An elevator starts from rest with a constant upwards acceleration of 1m in the first 1.4 seconds. A passenger in the elevator is holding a 6.3 kg bundle at the end of the vertical cord. what is the tension in the cord as the elevator accelerates. the acceleration of gravity is 9.8 m/s squared
To find the tension in the cord, we can use Newton's second law of motion, which states that the net force on an object is equal to the mass of the object multiplied by its acceleration.

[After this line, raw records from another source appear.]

(** Putting a character. *)
Lemma putq_appends st free q bs l qs c :
  pool st free ((q, bs, l) :: qs) ->
  (cq_ix q = 0 /\ free = [] /\ putq q c st = Ret (-1, q) st) \/
  exists q' st' free' bs',
    putq q c st = Ret (c, q') st' /\
    pool st' free' ((q', bs', l ++ [u8 c]) :: qs) /\
    free' ++ bs' ≡ₚ free ++ bs /\
    cltwant st' = cltwant st /\ cl_woken st' = cl_woken st.
Proof.
  intros Hpool. pose proof (pool_head _ _ _ _ _ _ Hpool) as (Hf & Hq & Hnd & Hsz).
  destruct Hpool as [_ Hqs _ Hsz2]. apply Forall_cons in Hqs as [_ Hqs]. simpl in Hsz2.
  pose proof Hq as (Hch & Hcc & Hox & Hx & _).
  unfold putq. destruct (Z.eqb_spec (cq_ix q) 0) as [Hix|Hix].
  2: { right. destruct (qrep_fill_same _ _ _ _ Hq Hix) as (bs0 & Hbs & Hfill).
    rewrite Hbs in Hnd, Hsz2.
    destruct (pool_store st free q bs0 (cq_ip q) l qs (cq_op q) c)
      as (q' & st' & ? & ? & ? & ?); try done. { lia. }
    exists q', st', free, bs. rewrite Hbs. done. }
  destruct free as [|ip free].
  { left. unfold kbind, gets. simpl. rewrite Hf. done. }
  right. destruct (chain_pop_free _ _ _ _ Hf) as (Hfree & Hip0 & ci & Hci & Hlci & Hf').
  rewrite (NoDup_move ip) in Hnd, Hsz2.
  assert (Hdisj : forall x, x ∈ free \/ x ∈ bs \/ x ∈ concat (map (fun x => snd (fst x)) qs) -> x <> ip).
  { intros x Hx1 ->. rewrite <- (NoDup_move ip) in Hnd. simpl in Hnd.
    apply NoDup_cons in Hnd as [Hn _]. apply Hn. rewrite !elem_of_app. tauto. }
  unfold kbind, gets, modify. simpl. rewrite Hfree, (proj2 (Z.eqb_neq _ _) Hip0).
  rewrite (cvirt_eq _ _ _ Hci). simpl. rewrite (put_fp_eq _ _ _ ci) by done. simpl.
  destruct (Z.eqb_spec (cq_ip q) 0) as [Hnp|Hnp].
  - assert (bs = []) as ->.
    { destruct (decide (bs = [])) as [|Hbs]; [done|].
      by destruct (qrep_full _ _ _ _ Hq Hix Hbs) as (? & _ & ? & _). }
    destruct (qrep_nil _ _ _ Hq) as [-> ->].
    edestruct (pool_store (set_mem ip {| cl_fp := 0; cl_ch := cl_ch ci |} (set_cltfree (cl_fp ci) st))
      free {| cq_cc := 0; cq_ip := 0; cq_ix := 0; cq_op := 0; cq_ox := 0 |} [] ip [] qs ip c)
      as (q' & st' & E & Hp & ? & ?); try done; simpl.
    + eapply chain_ext; [|done]. intros x Hx0. rewrite lookup_insert_ne; [done|].
      apply not_eq_sym, Hdisj; auto.
    + eapply qs_frame; [|done]. intros x Hx0. rewrite lookup_insert_ne; [done|].
      apply not_eq_sym, Hdisj; auto.
    + split; [|done..]. simpl. split; [done|]. split; [done|].
      eexists. by rewrite lookup_insert_eq.
    + exists q', st', free, [ip]. split; [done|]. split; [done|]. split; [|done].
      rewrite app_nil_r. symmetry. apply Permutation_cons_append.
  - destruct (decide (bs = [])) as [->|Hbs].
    { destruct (qrep_nil _ _ _ Hq) as [_ ->]. done. }
    destruct (qrep_full _ _ _ _ Hq Hix Hbs) as (bs0 & Hb0 & _ & _ & _).
    destruct (chain_lookup _ _ _ (cq_ip q) Hch ltac:(rewrite Hb0; set_solver)) as (_ & cp & Hcp & Hlp).
    assert (cq_ip q <> ip) as Hne.
    { apply Hdisj. right. left. rewrite Hb0. set_solver. }
    rewrite (put_fp_eq _ _ _ cp) by (simpl; by rewrite lookup_insert_ne).
    simpl.
    edestruct (pool_store (set_mem (cq_ip q) {| cl_fp := ip; cl_ch := cl_ch cp |}
       (set_mem ip {| cl_fp := 0; cl_ch := cl_ch ci |} (set_cltfree (cl_fp ci) st)))
      free q bs ip l qs (cq_op q) c)
      as (q' & st' & E & Hp & ? & ?); try done; simpl.
    + eapply chain_ext; [|done]. intros x Hx0. rewrite !lookup_insert_ne; [done| |].
      * apply not_eq_sym, Hdisj; auto.
      * intros <-. apply NoDup_app in Hnd as (_ & Hn & _). apply (Hn _ Hx0).
        rewrite Hb0. set_solver.
    + eapply qs_frame; [|done]. intros x Hx0. rewrite !lookup_insert_ne; [done| |].
      * apply not_eq_sym, Hdisj; auto.
      * intros <-. apply NoDup_app in Hnd as (_ & _ & Hn). apply NoDup_app in Hn as (_ & Hn & _).
        apply (Hn (cq_ip q)); [|done]. rewrite Hb0. set_solver.
    + rewrite Hix. eapply qfill_fresh; try done.
      * intros Hin. by apply (Hdisj ip); auto.
      * apply NoDup_app in Hnd as (_ & _ & Hn). apply NoDup_app in Hn as (Hn & _).
        by apply NoDup_app in Hn as (Hn & _).
    + lia.
    + exists q', st', free, (bs ++ [ip]). split; [done|]. split; [done|]. split; [|done].
      rewrite app_assoc. symmetry. apply (Permutation_cons_append (free ++ bs)).
Qed.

In this case, the object is the bundle held by the passenger, and the net force acting on it is the tension in the cord. The acceleration of the bundle is the same as the elevator's acceleration, given as 1 m/s^2.
Let's break down the problem step by step:
Step 1: Find the gravitational force acting on the bundle.
The gravitational force (Fg) can be calculated using the formula: Fg = m * g, where m is the mass of the object and g is the acceleration due to gravity (9.8 m/s^2). Given that the mass of the bundle is 6.3 kg, we can calculate Fg.
Fg = 6.3 kg * 9.8 m/s^2 = 61.74 N
Step 2: Find the net force on the bundle.
The net force (Fnet) acting on the bundle is the difference between the tension in the cord and the gravitational force.
Fnet = Ftension - Fg
Step 3: Use Newton's second law to relate the net force to the acceleration.
According to Newton's second law, Fnet = m * a, where m is the mass of the object and a is the acceleration. Rearranging the equation, we get Ftension = m * a + Fg.
Step 4: Calculate the tension in the cord.
Ftension = (6.3 kg * 1 m/s^2) + 61.74 N
Ftension = 6.3 N + 61.74 N
Ftension = 68.04 N
Therefore, the tension in the cord as the elevator accelerates is 68.04 N.